A: It is normal for your bleeding to pick up seven to 10 days after your delivery. Some bleeding is normal for up to six weeks following birth. Known as lochia, this bleeding is part of the natural cleansing process of the uterus. The lochia will continue to taper off before it stops in roughly two to six weeks after the birth.
Note: If you feel lightheaded, may pass out or any large clots appear, seek emergency medical help. You could be experiencing a postpartum hemorrhage, which is a medical emergency that requires immediate care.
Q: How do I know if my feelings are normal or postpartum depression?
A: First, know that you’re not alone. Hormonal changes after childbirth affect most women. Common symptoms include mood swings, sadness, crying and restless sleep patterns. Generally, these feelings start to fade about 10 days or so after delivery.
But if you don’t feel better by getting help with the baby and housework, getting more sleep, eating better or doing some light exercise, talk to your healthcare provider immediately so he or she can tell if you have postpartum depression, a serious condition that needs medical treatment to get better. In fact, if you’re at all concerned about your ongoing feelings, reach out to your healthcare provider who can offer the support, information and medical care you need to feel better.

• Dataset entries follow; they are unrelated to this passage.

(* ===== verification/GossipNode.v ===== *)
(** * Node announcements (src/src/lightning/gossip/messages.ts), lease rates (types.ts) and the
      signatures of gossip (validation.ts) *)

From S2P Require Import Prelude Buffer Codec Tlv Wire GossipTypes GossipMessages GossipAddress Messages Text.
From Stdlib Require Import Strings.Byte.
Local Open Scope Z_scope.

(** ** Lease rates *)

Definition LEASE_RATES_FIXED_LEN : Z := 10.

(** [while (start < 3 && full[start] === 0) start++] *)
Fixpoint tu32_start (n : nat) (full : buffer) (start : Z) : Z :=
  match n with
  | 0%nat => start
  | S n => if byte_at full start =? 0 then tu32_start n full (start + 1) else start
  end.

(** [val >>> 0] keeps the low 32 bits. *)
Definition encodeTu32 (val : Z) : result buffer :=
  if val =? 0 then Ok []
  else
    full ← writeUInt32BE (alloc 4) (val mod 2 ^ 32) 0;
    Ok (subarray full (tu32_start 3 full 0) 4).

Definition decodeTu32 (buf : buffer) : result Z :=
  if blen buf =? 0 then Ok 0
  else
    _ ← throw_if (4 <? blen buf) "lease_rates tu32 exceeds 4 bytes";
    _ ← throw_if (byte_at buf 0 =? 0) "lease_rates tu32 is not minimal";
    readUInt32BE (copy buf (alloc 4) (4 - blen buf)) 0.

Definition encodeLeaseRates (rates : ILeaseRates) : result buffer :=
  let fixed := alloc LEASE_RATES_FIXED_LEN in
  fixed ← writeUInt16BE fixed (lr_fundingWeightWitness rates) 0;
  fixed ← writeUInt16BE fixed (lr_leaseFeeBasis rates) 2;
  fixed ← writeUInt16BE fixed (lr_channelFeeMaxProportionalThousandths rates) 4;
  fixed ← writeUInt32BE fixed (lr_leaseFeeBaseSat rates) 6;
  base ← encodeTu32 (lr_channelFeeMaxBaseMsat rates);
  Ok (fixed ++ base).

Definition decodeLeaseRates (buf : buffer) : result ILeaseRates :=
  _ ← throw_if (blen buf <? LEASE_RATES_FIXED_LEN) "lease_rates too short";
  weight ← readUInt16BE buf 0;
  basis ← readUInt16BE buf 2;
  thousandths ← readUInt16BE buf 4;
  base ← readUInt32BE buf 6;
  maxBase ← decodeTu32 (subarray buf LEASE_RATES_FIXED_LEN (blen buf));
  Ok {| lr_fundingWeightWitness := weight; lr_leaseFeeBasis := basis; lr_leaseFeeBaseSat := base;
        lr_channelFeeMaxBaseMsat := maxBase; lr_channelFeeMaxProportionalThousandths := thousandths |}.

(** ** node_announcement *)

Definition NODE_ANN_TLV_LEASE_RATES : Z := 1.
Definition NODE_ANNOUNCEMENT_MIN_LENGTH : Z := 140.

Fixpoint encode_addresses (addresses : list INodeAddress) : result buffer :=
  match addresses with
  | [] => Ok []
  | addr :: addresses => b ← encodeNodeAddress addr; bs ← encode_addresses addresses; Ok (b ++ bs)
  end.

Definition is_dns (a : INodeAddress) : bool := na_type a =? ADDRESS_TYPE_DNS.

Definition lease_stream (rates : option ILeaseRates) : result buffer :=
  match rates with
  | Some r => v ← encodeLeaseRates r; encodeTlvStream [{| tlv_type := NODE_ANN_TLV_LEASE_RATES; tlv_value := v |}]
  | None => Ok []
  end.

Definition encodeNodeAnnouncementMessage (msg : INodeAnnouncementMessage) : result buffer :=
  let flen := blen (nn_features msg) in
  _ ← throw_if (1 <? Z.of_nat (length (List.filter is_dns (nn_addresses msg))))
        "node_announcement MUST NOT include more than one DNS address (type 5)";
  addrBuf ← encode_addresses (nn_addresses msg);
  let addrlen := blen addrBuf in
  tlvBuf ← lease_stream (nn_leaseRates msg);
  let buf := alloc (64 + 2 + flen + 4 + 33 + 3 + 32 + 2 + addrlen + blen tlvBuf) in
  let buf := copy (nn_signature msg) buf 0 in
  buf ← writeUInt16BE buf flen 64;
  let buf := copy (nn_features msg) buf 66 in
  let offset := 66 + flen in
  buf ← writeUInt32BE buf (nn_timestamp msg) offset;
  let buf := copy (nn_nodeId msg) buf (offset + 4) in
  let buf := copy (nn_rgbColor msg) buf (offset + 37) in
  let buf := copy (nn_alias msg) buf (offset + 40) in
  buf ← writeUInt16BE buf addrlen (offset + 72);
  let buf := copy addrBuf buf (offset + 74) in
  Ok (copy tlvBuf buf (offset + 74 + addrlen)).

(** [while (offset < addrEnd && isKnownAddressType(payload[offset]))]: a descriptor takes bytes, so [addrlen] turns are enough. *)
Fixpoint address_loop (fuel : nat) (payload : buffer) (offset addrEnd : Z) : result (list INodeAddress) :=
  match fuel with
  | 0%nat => Ok []
  | S fuel =>
      if (offset <? addrEnd) && isKnownAddressType (byte_at payload offset) then
        '(address, bytesRead) ← decodeNodeAddress payload offset;
        addresses ← address_loop fuel payload (offset + bytesRead) addrEnd;
        Ok (address :: addresses)
      else Ok []
  end.

(** The trailing records; what is malformed is ignored. *)
Definition read_leaseRates (payload : buffer) (offset : Z) : option ILeaseRates :=
  if offset <? blen payload then
    match decodeTlvStream payload offset None with
    | Ok res =>
        match findTlvRecord (records res) NODE_ANN_TLV_LEASE_RATES with
        | Some leaseVal => match decodeLeaseRates leaseVal with Ok r => Some r | Err _ => None end
        | None => None
        end
    | Err _ => None
    end
  else None.

Definition decodeNodeAnnouncementMessage (payload : buffer) : result INodeAnnouncementMessage :=
  _ ← throw_if (blen payload <? NODE_ANNOUNCEMENT_MIN_LENGTH) "node_announcement too short";
  flen ← readUInt16BE payload 64;
  let offset := 66 + flen in
  timestamp ← readUInt32BE payload offset;
  _ ← throw_if (timestamp =? 0) "node_announcement timestamp must be greater than zero";
  addrlen ← readUInt16BE payload (offset + 72);
  let addrEnd := offset + 74 + addrlen in
  addresses ← address_loop (Z.to_nat addrlen) payload (offset + 74) addrEnd;
  Ok {| nn_signature := subarray payload 0 64;
        nn_features := subarray payload 66 (66 + flen);
        nn_timestamp := timestamp;
        nn_nodeId := subarray payload (offset + 4) (offset + 37);
        nn_rgbColor := subarray payload (offset + 37) (offset + 40);
        nn_alias := subarray payload (offset + 40) (offset + 72);
        nn_addresses := addresses;
        nn_leaseRates := read_leaseRates payload addrEnd |}.

(** ** Round trips *)

Lemma zero_byte a : Z_of_byte a = 0 -> a = x00.
Proof. intros H. rewrite <- (byte_of_Z_of_byte a), H. done. Qed.

(** The leading zeros that were dropped are put back. *)
Lemma tu32_strip (a b c d : byte) : [a; b; c; d] <> [x00; x00; x00; x00] -> let full := [a; b; c; d] in
  blen (subarray full (tu32_start 3 full 0) 4) <= 4 /\
  decodeTu32 (subarray full (tu32_start 3 full 0) 4) = readUInt32BE full 0.
Proof.
  intros Hz. cbv zeta. cbn [tu32_start].
  change (byte_at [a; b; c; d] 0) with (Z_of_byte a). change (byte_at [a; b; c; d] (0 + 1)) with (Z_of_byte b).
  change (byte_at [a; b; c; d] (0 + 1 + 1)) with (Z_of_byte c).
  destruct (Z.eqb_spec (Z_of_byte a) 0) as [->%zero_byte|Ha]; [|split; [done|]].
  2: { unfold decodeTu32. change (byte_at _ 0) with (Z_of_byte a). cbn. by rewrite (proj2 (Z.eqb_neq _ _) Ha). }
  destruct (Z.eqb_spec (Z_of_byte b) 0) as [->%zero_byte|Hb]; [|split; [done|]].
  2: { unfold decodeTu32. change (byte_at _ 0) with (Z_of_byte b). cbn. by rewrite (proj2 (Z.eqb_neq _ _) Hb). }
  destruct (Z.eqb_spec (Z_of_byte c) 0) as [->%zero_byte|Hc]; (split; [done|]).
  2: { unfold decodeTu32. change (byte_at _ 0) with (Z_of_byte c). cbn. by rewrite (proj2 (Z.eqb_neq _ _) Hc). }
  unfold decodeTu32. change (byte_at _ 0) with (Z_of_byte d). cbn.
  destruct (Z.eqb_spec (Z_of_byte d) 0) as [->%zero_byte|]; done.
Qed.

Lemma tu32_read v : 0 <= v < 2 ^ 32 -> exists b, encodeTu32 v = Ok b /\ blen b <= 4 /\ decodeTu32 b = Ok v.
Proof.
  intros Hv. unfold encodeTu32. destruct (Z.eqb_spec v 0) as [->|Hz]; [by eexists|]. rewrite Z.mod_small by lia.
  unfold writeUInt32BE. rewrite write_fill0 by lia. rewrite alloc_0, app_nil_r, bind_Ok by lia. eexists. split; [reflexivity|].
  assert (readUInt32BE (be 4 v) 0 = Ok v) as <- by (unfold readUInt32BE; apply (readUIntBE_all 4); lia).
  apply (tu32_strip (byte_of_Z (v / 256 / 256 / 256)) (byte_of_Z (v / 256 / 256)) (byte_of_Z (v / 256)) (byte_of_Z v)).
  intros E. assert (be 4 v = be 4 0) as E' by exact E. apply (f_equal unbe) in E'. rewrite !unbe_be in E' by lia. lia.
Qed.

Definition lease_rates_wf (r : ILeaseRates) : Prop :=
  0 <= lr_fundingWeightWitness r < 2 ^ 16 /\ 0 <= lr_leaseFeeBasis r < 2 ^ 16 /\ 0 <= lr_leaseFeeBaseSat r < 2 ^ 32 /\
  0 <= lr_channelFeeMaxBaseMsat r < 2 ^ 32 /\ 0 <= lr_channelFeeMaxProportionalThousandths r < 2 ^ 16.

We also offer a support group for pregnant or new moms that provides a supportive, understanding and non-judgmental environment where women can encourage and help each other adjust to the changes in their lives.

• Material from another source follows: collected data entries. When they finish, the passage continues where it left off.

Definition findRouteToBlindedPath (now : Z) (graph : G) (source : buffer) (path : IBlindedPath) (payInfo : IBlindedPayInfo)
    (amountMsat finalCltvExpiry maxHops : Z) (excludedChannels : option (list string)) (missionControl : option (string -> Z))
    (localChannels : option (list ILocalChannelEdge)) (maxCltvExpiry : Z) (policyOverrides : option TPolicyOverrides) :
    option IRoute :=
  match blindedHops path with
  | [] => None
  | intro :: rest =>
      let blindedFeeMsat := bp_feeBaseMsat payInfo + Z.quot (amountMsat * bp_feeProportionalMillionths payInfo) 1000000 in
      let amountAtIntro := amountMsat + blindedFeeMsat in
      let cltvAtIntro := finalCltvExpiry + bp_cltvExpiryDelta payInfo in
      if (amountMsat <? bp_htlcMinimumMsat payInfo) || (bp_htlcMaximumMsat payInfo <? amountMsat) then None
      else
        let introNodeId := introductionNodeId path in
        let tail := map (tail_hop amountMsat finalCltvExpiry) rest in
        if bool_decide (hex source = hex introNodeId) then
          if maxCltvExpiry <? cltvAtIntro then None
          else
            let first := as_intro path intro
              {| hop_pubkey := introNodeId; hop_shortChannelId := alloc 8; hop_amountToForwardMsat := amountAtIntro;
                 hop_outgoingCltvValue := cltvAtIntro; hop_feeBaseMsat := 0; hop_feeProportionalMillionths := 0;
                 hop_cltvExpiryDelta := 0; hop_encryptedRecipientData := None; hop_blindingPoint := None |} in
            Some {| rt_hops := first :: tail; rt_totalAmountMsat := amountAtIntro; rt_totalCltvDelta := cltvAtIntro;
                    rt_totalFeeMsat := blindedFeeMsat |}
        else
          match findRoute now graph source introNodeId amountAtIntro cltvAtIntro (maxHops - Z.of_nat (length rest))
                  excludedChannels missionControl maxCltvExpiry None None localChannels policyOverrides with
          | None => None
          | Some routeToIntro =>
              let hops := match last (rt_hops routeToIntro) with
                          | Some introHop => removelast (rt_hops routeToIntro) ++ [as_intro path intro introHop]
                          | None => rt_hops routeToIntro
                          end in
              Some {| rt_hops := hops ++ tail; rt_totalAmountMsat := rt_totalAmountMsat routeToIntro;
                      rt_totalCltvDelta := rt_totalCltvDelta routeToIntro;
                      rt_totalFeeMsat := rt_totalAmountMsat routeToIntro - amountMsat |}
          end
  end.

End Search.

Q: When can I resume sexual intercourse?
A: Most health practitioners discourage women from having sex within the first six weeks after childbirth, as genital organs usually haven’t fully healed, and you can get pregnant during this time.
Note: The healing process varies. Even though a woman might be physically ready, the dramatic shifts in hormones may decrease your interest in sex. Take your time and be sure to talk to your partner about how you are feeling.
These are just a few of the many questions new mothers may have after giving birth. Chances are, there will be many people in your life who will have opinions to share. Your best bet: Talk to your healthcare provider who has the knowledge—and experience—to give you the advice and medical guidance that’s just right for you.